Condensing Cluster Trees
=============

The goal is to condense a cluster tree down to a simpler tree based on `min_cluster_size`. Essentially we wish to view a node of the tree to continue to exist until it is split into clusters of size at least `min_cluster_size`. When a split occurs that has fewer than `min_cluster_size` points in it we view this as the cluster "losing" points rather than splitting into a new cluster. We want to record when it lost the points, but we wish to retain the cluster identity.

To start we gegin with a new node class that supports multiple children rather than just "left" and "right". We also need to have an id, and a dist at which the node split off from the parent.

In [1]:
class CondensedTreeNode:    
    def __init__(self, id, dist, children, size, is_leaf):
        self.id = id
        self.dist = dist
        self.children = children
        self.child_size = size
        self.is_leaf = is_leaf
    
    def add_child(self, child):
        self.children.append(child)

    def __repr__(self):
        return '<Node object at %s>' % (
            hex(id(self))
            )
        
    def __str__(self):
        return "ID: %d, Lambda %d, Number of Children %d, " \
               "Number of children %d, Leaf node: %s" % (self.id, self.dist, len(self.children), 
                                                         self.child_size, self.is_leaf)
    

Next we'll need a utility function to extract out all the leaf nodes under a given cluster node.

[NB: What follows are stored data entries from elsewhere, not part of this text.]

(** * express-dynamodb: a shallow embedding of the operation facade

    The development follows the three source modules of the package:

    - [dynamodb-client.ts]: the module variable [ddbClient] and its setters;
    - [dynamodb-doc.ts]: the document client [ddbDocClient], built once from
      [ddbClient] when the module is loaded;
    - [index.ts]: the facade ([insertOrUpdate], [deleteOne], [findOne],
      [findMany], [findManyByField], [findManyPlain], [findOperated],
      [findWithin], [findAll]).

    JavaScript objects are plain objects, given as the association list of
    their own enumerable properties in enumeration order (integer-like names
    first, in ascending order, then the other names in order of creation), so
    that [Object.keys] is the list of first components.  Reading a property
    looks at the own properties first and then at what the object inherits
    from [Object.prototype]; writing one by assignment may be taken by a
    setter of the prototype.  The AWS SDK is not part of the package: its
    functions ([marshall], [unmarshall], the network behind [send]) are
    fields of the class [Platform], as is what the JavaScript runtime puts in
    [Object.prototype].  Asynchronous functions are computations over an
    explicit world (module variables, backing store, log of issued requests,
    console); a rejected promise is a [Throw] completion. *)

From Stdlib Require Import String Ascii List Bool Arith ZArith Lia DecimalString DecimalNat.
Import ListNotations.
Open Scope string_scope.

#[local] Set Warnings "-register-all".

(** ** Generic helpers for JavaScript arrays and objects *)

(** [arr.map((x, index) => f x index)] *)
Fixpoint mapi_from {A B} (i : nat) (f : A -> nat -> B) (l : list A) : list B :=
  match l with
  | [] => []
  | x :: r => f x i :: mapi_from (S i) f r
  end.

Definition mapi {A B} (f : A -> nat -> B) (l : list A) : list B :=
  mapi_from 0 f l.

(** [arr.reduce((accumulator, x, index) => f accumulator x index, init)] *)
Fixpoint reduce_from {A B} (i : nat) (f : B -> A -> nat -> B) (l : list A)
  (acc : B) : B :=
  match l with
  | [] => acc
  | x :: r => reduce_from (S i) f r (f acc x i)
  end.

Definition reduce {A B} (f : B -> A -> nat -> B) (l : list A) (init : B) : B :=
  reduce_from 0 f l init.

(** [arr.join(sep)] on an array of strings *)
Definition join (sep : string) (l : list string) : string :=
  String.concat sep l.

(** The decimal text of an array index, as a template literal prints it. *)
Definition index_to_string (n : nat) : string :=
  NilEmpty.string_of_uint (Nat.to_uint n).

(** An object as the list of its own properties, in property order. *)
Definition Obj (V : Type) : Type := list (string * V).

Definition Object_keys {V} (o : Obj V) : list string := map fst o.

(** [o[k]], [None] standing for [undefined]. *)
Fixpoint prop_lookup {V} (o : Obj V) (k : string) : option V :=
  match o with
  | [] => None
  | (k', v) :: r => if String.eqb k' k then Some v else prop_lookup r k
  end.

(** A property name that is an array index: the canonical decimal text of
    an integer below [2^32 - 1].  Such names are enumerated first, in
    ascending order. *)
Definition array_index (k : string) : option N :=
  match NilEmpty.uint_of_string k with
  | Some d =>
      let n := N.of_uint d in
      if String.eqb (NilEmpty.string_of_uint (N.to_uint n)) k
         && N.ltb n 4294967295
      then Some n
      else None
  | None => None
  end.

Definition prop_owns {V} (o : Obj V) (k : string) : bool :=
  match prop_lookup o k with
  | Some _ => true
  | None => false
  end.

(** The value of an own property is replaced where the property is. *)
Fixpoint prop_replace {V} (o : Obj V) (k : string) (v : V) : Obj V :=
  match o with
  | [] => []
  | (k', v') :: r =>
      if String.eqb k' k then (k', v) :: r else (k', v') :: prop_replace r k v
  end.

(** A new property named by the array index [n] goes before the first
    property that is not an array index or is a larger one. *)
Fixpoint prop_add_index {V} (o : Obj V) (n : N) (k : string) (v : V) : Obj V :=
  match o with
  | [] => [(k, v)]
  | (k', v') :: r =>
      match array_index k' with
      | Some m =>
          if N.ltb m n then (k', v') :: prop_add_index r n k v
          else (k, v) :: (k', v') :: r
      | None => (k, v) :: (k', v') :: r
      end
  end.

(** A new property: in its place among the array indices, or last. *)
Definition prop_add {V} (o : Obj V) (k : string) (v : V) : Obj V :=
  match array_index k with
  | Some n => prop_add_index o n k v
  | None => (o ++ [(k, v)])%list
  end.

(** [{...o, [k]: v}] and [{ [k]: v }]: the property is defined on the object
    itself; an existing property keeps its place. *)
Definition prop_set {V} (o : Obj V) (k : string) (v : V) : Obj V :=
  if prop_owns o k then prop_replace o k v else prop_add o k v.

Section ExpressDynamodb.

(** JavaScript numbers are IEEE doubles; the facade only prints them
    ([`${start}`]) and asks for their [typeof], so the type is abstract. *)
Context {number : Type}.

(** ** Values *)

Inductive JsValue : Type :=
| JUndefined
| JNull
| JBoolean (b : bool)
| JNumber (n : number)
| JString (s : string)
| JArray (elems : list JsValue)
| JObject (props : list (string * JsValue))
| JFunction (name : string).

Definition JsObject : Type := Obj JsValue.

Inductive JsType :=
  TUndefined | TObject | TBoolean | TNumber | TString | TFunction.

Definition typeof (v : JsValue) : JsType :=
  match v with
  | JUndefined => TUndefined
  | JNull => TObject
  | JBoolean _ => TBoolean
  | JNumber _ => TNumber
  | JString _ => TString
  | JArray _ => TObject
  | JObject _ => TObject
  | JFunction _ => TFunction
  end.

Definition JsType_eqb (a b : JsType) : bool :=
  match a, b with
  | TUndefined, TUndefined | TObject, TObject | TBoolean, TBoolean
  | TNumber, TNumber | TString, TString | TFunction, TFunction => true
  | _, _ => false
  end.

(** The store's typed attribute representation.  The SDK types the payload
    of [S] as a string; the facade writes values of unknown type into it
    ([{ S: (item as never)?.[pk] }], [{ S: value }] with [value: any]), so
    the payload is a [JsValue] here. *)
Inductive AttributeValue : Type :=
| AttrS (payload : JsValue)
| AttrN (digits : string)
| AttrBOOL (b : bool)
| AttrNULL
| AttrL (elems : list AttributeValue)
| AttrM (props : list (string * AttributeValue)).

Definition AttrMap : Type := Obj AttributeValue.

Definition is_S (a : AttributeValue) : bool :=
  match a with AttrS _ => true | _ => false end.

This is essential since we want to make a new "leaf-cluster" for each node that is smaller than `min_cluster_size` and we'll want to gather up allm th actual leaves/data-points and place them flat within that node. But hey, scipy is awsome and comes with a pre-order function that takes a function (and defaults to `lambda x: x.id`) so we can just pass that the identity and get all the leaves.

In [2]:
#This function consumes a tree and returns the set of leaves
def get_leaves(tree):
    """Consume a tree object and return a list of leaf nodes"""
    return tree.pre_order(lambda x: x)

Now we can focus on the condense operation. Since we are working with a tree this is most easily implemented as a recursive function walking down the tree. At each stage we check if the left or right branch are under the `min_cluster_size` and then either recursively call `condense_tree` or add all the leaves of the "left-cluster" accordingly. We'll label leaf nodes with "POINT" to denote that it is indexing a data point and not a cluster id.

In [3]:
def condense_tree(tree, min_cluster_size=10, next_id=0):
        
    #Verbose assert
    if tree.count == 0:
        print("Invalid input: Null tree")
        result = Node(-1, -1, [], -1, False)
        return result
    elif tree.count == 1:
        #Passed in a single node. only that node
        result = Node(-1, tree.dist, [], 1, True)
        return result
        
    result = CondensedTreeNode(next_id, tree.dist, [], tree.left.count + tree.right.count, 0)
        
    #If the left node is too small, add a leaf
    if tree.left.count <= min_cluster_size:
        leaves = get_leaves(tree.left)
        for leaf in leaves:
            result.add_child(CondensedTreeNode("POINT %i" % leaf.id, tree.left.dist, [], 1, True))
    elif tree.right.count <= min_cluster_size:
        child, next_id = condense_tree(tree.left, min_cluster_size, next_id)
        result.add_child(child)
    else:
        child, next_id = condense_tree(tree.left, min_cluster_size, next_id + 1)
        result.add_child(child)
            
    #If the right node is too small, add a leaf
    if tree.right.count <= min_cluster_size:
        leaves = get_leaves(tree.right)
        for leaf in leaves:
            result.add_child(CondensedTreeNode("POINT %i" % leaf.id, tree.right.dist, [], 1, True))
    elif tree.left.count <= min_cluster_size:
        child, next_id = condense_tree(tree.right, min_cluster_size, next_id)
        result.add_child(child)        
    else:
        child, next_id = condense_tree(tree.right, min_cluster_size, next_id + 1)
        result.add_child(child)
        
    return result, next_id
    

Now we can load up some test data (iris will do for now) and try this out.

In [4]:
import pandas as pd
import numpy as np
import scipy.spatial.distance as dist

iris = pd.read_csv("iris.csv")
distance_matrix = dist.squareform(dist.pdist(iris.ix[:,:4].as_matrix()))

In [5]:
def mutual_reachability_distance_matrix(distance_matrix, min_points):
    dim = distance_matrix.shape[0]
    core_distances = np.partition(distance_matrix, min_points, axis=0)[min_points]
    core_distance_matrix = core_distances.repeat(dim).reshape((dim,dim))
    result = np.dstack((core_distance_matrix, core_distance_matrix.T, distance_matrix)).max(axis=2)
    return result

In [6]:
mr_dist_matrix = mutual_reachability_distance_matrix(distance_matrix, 10)

In [7]:
import fastcluster
import scipy.cluster.hierarchy as hclust

In [8]:
ctree = fastcluster.single(mr_dist_matrix)

In [9]:
hctree = hclust.to_tree(ctree)

In [10]:
condensed, final_id = condense_tree(hctree, 10, 0)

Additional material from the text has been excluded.